Hungry Eyes

Diana Zlotnick and Post-War Art in Los Angeles

Diana Zlotnick arranging artworks at home, accompanied by her family Photo: Los Angeles Times Photographic Archive, Library Special Collections, Charles E. Young Research Library, UCLA

A voracious collector, comm­­unity builder, and champion of emergent contemporary artists, Diana Zlotnick tapped into the Los Angeles art world at a particularly charged moment of post-war creative ferment. Today, the art milieu of the late 1950s, 1960s, and 1970s Los Angeles has taken on nearly mythic qualities, conjuring Bohemian fetes in canyons, the experimental openness of CalArts, Venice Beach warehouse studios, and, broadly, an explosion of material and conceptual inquiry through performance, sculpture, video, painting, publication, and more. Zlotnick immersed herself wholeheartedly in this atmosphere, led by fearless curiosity, dedication, and deeply felt connections to the works that she brought home.

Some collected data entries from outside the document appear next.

Lemma sum_err_8 M : 0 <= M -> sum_err M 8 <= 37 * u32 * M + 9 * eta32.
Proof.
  intros HM. cbn [sum_err]. assert (0 < eta32) by reflexivity.
  change u32 with (1 # 16777216). generalize eta32 H. intros eta Heta.
  repeat match goal with |- context [inject_Z (Z.of_nat ?n)] =>
    let k := eval vm_compute in (inject_Z (Z.of_nat n)) in
    change (inject_Z (Z.of_nat n)) with k end.
  lra.
Qed.

End CenterError.

(** ** The centre and the index in the format *)

Section Index.
Implicit Types (M : Q) (a : axis) (bbox : list Vec) (k : Z).

Lemma center32_near a bbox M :
  length bbox = 8%nat -> Forall (fun c => Qabs (coord a c) <= M) bbox ->
  Qabs (coord a (get_center32 bbox) - coord a (get_center bbox)) <= center_err M.
Proof.
  intros Hlen Hall. rewrite coord_get_center32, coord_get_center.
  assert (HM : 0 <= M).
  { destruct bbox as [|c bbox]; [done|]. apply Forall_cons in Hall as [Hc _].
    pose proof (Qabs_nonneg (coord a c)). lra. }
  destruct (sum32_error M (coord a <$> bbox)) as [HD HS]; [by rewrite Forall_fmap|].
  rewrite length_fmap, Hlen in HD, HS. pose proof (sum_err_8 M HM) as H8.
  pose proof (round32_error (sum32 (coord a <$> bbox) * 0.125)) as Hr.
  change (inject_Z (Z.of_nat 8)) with 8 in HS. unfold center_err.
  assert (Hu : u32 == 1 # 16777216) by reflexivity. assert (0 < eta32) by reflexivity.
  revert HD HS Hr H8.
  generalize (round32 (sum32 (coord a <$> bbox) * 0.125)), (sum_err M 8).
  generalize (sum32 (coord a <$> bbox)), (qsum (coord a <$> bbox)).
  intros f t r D. rewrite !Qabs_Qle_condition. intros HD HS.
  apply Qabs_case; intros Hsign Hr H8; rewrite Hu in *; split; nra.
Qed.
(** * Storage core of the relational engine: row codec, slotted-page heap
    file, sequential-file index and executor, embedded from the Python
    sources under [backend/core] and verified against the specification. *)

From Stdlib Require Import ZArith Lia Strings.Byte Ascii String.
From stdpp Require Import base numbers list gmap strings sorting.

Local Open Scope Z_scope.

(** ** Python exceptions and the outcome of a call *)

(** The exception classes the sources raise or let escape. *)
Inductive exn : Type :=
| StructError                  (* struct.error: short buffer or value out of range *)
| ValueError (msg : string)
| KeyError (msg : string)
| IndexError
| TypeError
| UnicodeError                 (* UnicodeEncodeError / UnicodeDecodeError *)
| OSError
| RuntimeError (msg : string).

(** A call returns a value, raises, or (for the unbounded [while] loops of
    the index, which are run with a step budget) does not finish. *)
Inductive res (A : Type) : Type :=
| Ok (a : A)
| Raise (e : exn)
| OutOfFuel.
Arguments Ok {A} a.
Arguments Raise {A} e.
Arguments OutOfFuel {A}.

Definition res_bind {A B : Type} (m : res A) (k : A -> res B) : res B :=
  match m with
  | Ok a => k a
  | Raise e => Raise e
  | OutOfFuel => OutOfFuel
  end.

Declare Scope res_scope.
Delimit Scope res_scope with res.
Notation "x <- m ;; k" := (res_bind m (fun x => k))
  (at level 100, m at next level, right associativity) : res_scope.

(** Stateful code: the backing file is threaded through, and it survives an
    exception (nothing is rolled back). *)
Definition M (S A : Type) : Type := S -> res A * S.

Definition ret {S A : Type} (a : A) : M S A := fun s => (Ok a, s).
Definition throw {S A : Type} (e : exn) : M S A := fun s => (Raise e, s).
Definition timeout {S A : Type} : M S A := fun s => (OutOfFuel, s).
Definition bind {S A B : Type} (m : M S A) (k : A -> M S B) : M S B :=
  fun s => match m s with
           | (Ok a, s') => k a s'
           | (Raise e, s') => (Raise e, s')
           | (OutOfFuel, s') => (OutOfFuel, s')
           end.
(** A read: looks at the file and leaves it as it is. *)
Definition peek {S A : Type} (f : S -> res A) : M S A := fun s => (f s, s).
(** A write that cannot fail. *)
Definition poke {S : Type} (f : S -> S) : M S unit := fun s => (Ok tt, f s).

Declare Scope M_scope.
Delimit Scope M_scope with M.
Notation "x <~ m ;; k" := (bind m (fun x => k))
  (at level 100, m at next level, right associativity) : M_scope.
Notation "m ;;; k" := (bind m (fun _ => k))
  (at level 100, right associativity) : M_scope.

(** ** Bytes and the [struct] module *)

Abbreviation bytes := (list byte).

Definition b2z (b : byte) : Z := Z.of_N (Byte.to_N b).
Definition z2b (z : Z) : byte :=
  match Byte.of_N (Z.to_N z) with
  | Some b => b
  | None => x00
  end.

(** [n] bytes of [z], least significant first. *)
Fixpoint le_bytes (n : nat) (z : Z) : bytes :=
  match n with
  | O => []
  | S n' => z2b (z mod 256) :: le_bytes n' (z / 256)
  end.

Fixpoint le_val (bs : bytes) : Z :=
  match bs with
  | [] => 0
  | b :: r => b2z b + 256 * le_val r
  end.

(** Python slice [buf[lo:hi]] for [0 <= lo]: clipped to the buffer, never an error. *)
Definition slice (buf : bytes) (lo hi : nat) : bytes :=
  take (hi - lo)%nat (drop lo buf).

(** [struct.pack("<H", n)] *)
Definition pack_H (n : Z) : res bytes :=
  if (0 <=? n) && (n <=? 65535) then Ok (le_bytes 2 n) else Raise StructError.

(** [struct.pack("<i", n)]: two's complement on 32 bits. *)
Definition pack_i (n : Z) : res bytes :=
  if (-2147483648 <=? n) && (n <=? 2147483647)
  then Ok (le_bytes 4 (n mod 4294967296)) else Raise StructError.

Definition signed32 (v : Z) : Z :=
  if v <? 2147483648 then v else v - 4294967296.

(** [struct.unpack_from(fmt, buf, off)] needs [size] bytes at [off]. *)
Definition unpack_from (size : nat) (buf : bytes) (off : nat) : res bytes :=
  if (off + size <=? length buf)%nat then Ok (slice buf off (off + size))
  else Raise StructError.

Definition unpack_from_H (buf : bytes) (off : nat) : res Z :=
  (bs <- unpack_from 2 buf off ;; Ok (le_val bs))%res.

Definition unpack_from_i (buf : bytes) (off : nat) : res Z :=
  (bs <- unpack_from 4 buf off ;; Ok (signed32 (le_val bs)))%res.

(** ** Row identifiers ([model.base.RID]) *)

Record RID : Type := mkRID { page : Z; slot : Z }.

(** ** Python [str] and UTF-8 *)

(** A [str] is its sequence of code points. *)
Abbreviation pystr := (list Z).

(** The text of an ASCII literal. *)
Definition pystr_of_string (s : string) : pystr :=
  map (fun c => Z.of_N (N_of_ascii c)) (list_ascii_of_string s).

(** [s == t] on two texts. *)
Fixpoint pystr_eqb (s t : pystr) : bool :=
  match s, t with
  | [], [] => true
  | c :: s', d :: t' => (c =? d) && pystr_eqb s' t'
  | _, _ => false
  end.

(** [s.startswith(t)] *)
Fixpoint startswith (s t : pystr) : bool :=
  match t, s with
  | [], _ => true
  | d :: t', c :: s' => (c =? d) && startswith s' t'
  | _ :: _, [] => false
  end.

Collect art that cancels out the rest of the world…—Diana Zlotnick, Newsletter on the Arts, 2013

Born in 1927 and raised in Los Angeles, Diana Zlotnick (née Shirley) attended Fairfax High School and would later support herself as a schoolteacher. She met Harry Zlotnick at a USO dance, and, after a whirlwind romance, the couple married on July 3, 1955. Being a schoolteacher was decidedly not Ms. Zlotnick’s calling, nor was being a dental hygienist (she flunked the program). Encouraged by her husband, who was able to support the family as a veterinarian, Zlotnick stopped working—and started collecting. With determination, savvy, and a healthy dose of chutzpah, she went on to amass an extensive collection from major artists as their stars were rising – among those who most captivated her were Wallace Berman, Chris Burden, Llyn Foulkes, George Herms, Channa Horwitz, Gloria Kisch, Ed Ruscha, and Richard and Shirley Pettibone.

There aren't many collectors like Diana Zlotnick, though there ought to be...Not content to play the passive art consumer, she quickly began circumventing the gallery system, approaching artists directly — visiting studios, exploring work in depth and developing real relationships.